Task details:
Lines to be reproduced exactly: the one that holds "let '(js, r)" and all those after it through the end of the data. Include no others.

Source records:
Definition own (conn : Z) (f : ctx -> ctx) (x : ctx) : bool * ctx :=
  (true, if conn =? id (inner (cn x)) then f x else x).
Definition on_cm (e : senv) (d : cm_data) (x : ctx) : bool * ctx :=
  match d with
  | CmClose =>
      (false, x |> put chat_unanswered false |> put file_transferred false
                |> send_close_reason_no_retry EmptyString |> on_close true)
  | CmErr expected => if negb expected then (false, on_close false x) else (true, x)
  | CmChat text => (true, x |> emit (SChat text) |> put chat_unanswered false)
  | CmSchedResp accepted open_until => (true, emit (SSchedAnswer accepted open_until) x)
  | CmSwitchPermission nm enabled => (true, switch_permission nm enabled x)
  | CmRaw => (true, emit SRaw x)
  | CmClipboardFile files =>
      (true, if negb (is_remote (cn x)) then x
             else if files then emit (XAudit "RemoteSend") x else emit SClipboardFile x)
  | CmPrivacyModeState s =>
      (true, emit (SPrivacy match s with
                            | OffSucceeded => PrvOffSucceeded
                            | OffByPeer => PrvOffByPeer
                            | OffUnknown => PrvOffUnknown
                            end) x)
  | CmStartPortable => (true, emit XStartPortable x)
  | CmSwitchSidesBack => (true, emit SSwitchBack x)
  | CmVoiceCallResponse accepted => (true, handle_voice_call accepted x)
  | CmCloseVoiceCall => (true, x |> close_voice_call |> emit (SVoiceRequest false))
  | CmReadJobInit i conn dir => own conn (handle_read_job_init_result i dir) x
  | CmFileBlock i n d c conn => own conn (handle_file_block_from_cm i n d c) x
  | CmFileReadDone i n conn => own conn (handle_file_read_done i n) x
  | CmFileReadError i n err conn => own conn (handle_file_read_error i n err) x
  | CmFileDigest i n m sz r conn => own conn (handle_file_digest_from_cm i n m sz r) x
  | CmAllFiles i p conn dir => own conn (handle_all_files_result i p dir) x
  | CmOther => (true, x)
  end.

(** *** Timers and queues *)
Definition portable_check (e : senv) (x : ctx) : ctx :=
  let p := port (cn x) in
  if is_installed p || negb (is_remote (cn x)) || negb (flag (cn x) keyboard) then x
  else
    let running := portable_running e in
    let x := emit (CShowElevation (negb running)) x in
    if flag (cn x) authorized then
      let x := if negb (bool_decide (Some running = last_running p)) then emit (SPortableRunning running) x else x in
      let x := if negb (Bool.eqb (last_uac p) (uac_running e))
               then emit_if (negb (uac_running e) || negb running) (SUac (uac_running e)) x else x in
      let x := if negb (Bool.eqb (last_elevated p) (foreground_elevated e))
               then emit_if (negb (foreground_elevated e) || negb running) (SElevatedWindow (foreground_elevated e)) x
               else x in
      upd (set_portable (mkPortable (is_installed p) (Some running) (uac_running e) (foreground_elevated e))) x
    else x.
Definition on_second (e : senv) (x : ctx) : bool * ctx :=
  let x := portable_check e x in
  match auto_disconnect_timer (cn x) with
  | Some (instant, minute) =>
      if (now e - instant) / 1000 >? minute * 60
      then (false, x |> send_close_reason_no_retry "Connection failed due to inactivity" |> on_close true)
      else let '(l, c) := FileLog.on_timer (now e) (file_remove_log_control (cn x)) in
           (true, foldl (λ x l, emit (CRemoved l) x) (upd (set_remove_log c) x) l)
  | None => let '(l, c) := FileLog.on_timer (now e) (file_remove_log_control (cn x)) in
            (true, foldl (λ x l, emit (CRemoved l) x) (upd (set_remove_log c) x) l)
  end.
Definition on_test_delay (e : senv) (quiet : Z) (x : ctx) : bool * ctx :=
  if quiet >=? 30000 then (false, on_close true x)
  else
    let s := cn x in
    let x := if negb (flag s last_test_delay) && negb (flag s port_forward_socket && flag s authorized)
             then x |> put last_test_delay true |> emit STestDelay else x in
    (true, emit_if ((is_authed_remote_conn (cn x) || flag (cn x) view_camera) && flag (cn x) last_test_delay)
             (XQos "delay_response_elapsed" 0) x).
Definition on_file_timer (e : senv) (x : ctx) : bool * ctx :=
  if negb (jobs_empty (read_jobs (cn x))) then
    let x := emit (CLog "transfer") x in
    let '(js, r) := handle_jobs (read_jobs (cn x)) in
    let x := x |> upd (set_jobs js) |> emit SFileData in
    match r with
    | Ok log => (true, emit_if log (CLog "transfer") x)
    | Err _ => (false, on_close false x)
    end
  else (true, x).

Result for this task:
    let '(js, r) := handle_jobs (read_jobs (cn x)) in
    let x := x |> upd (set_jobs js) |> emit SFileData in
    match r with
    | Ok log => (true, emit_if log (CLog "transfer") x)
    | Err _ => (false, on_close false x)
    end
  else (true, x).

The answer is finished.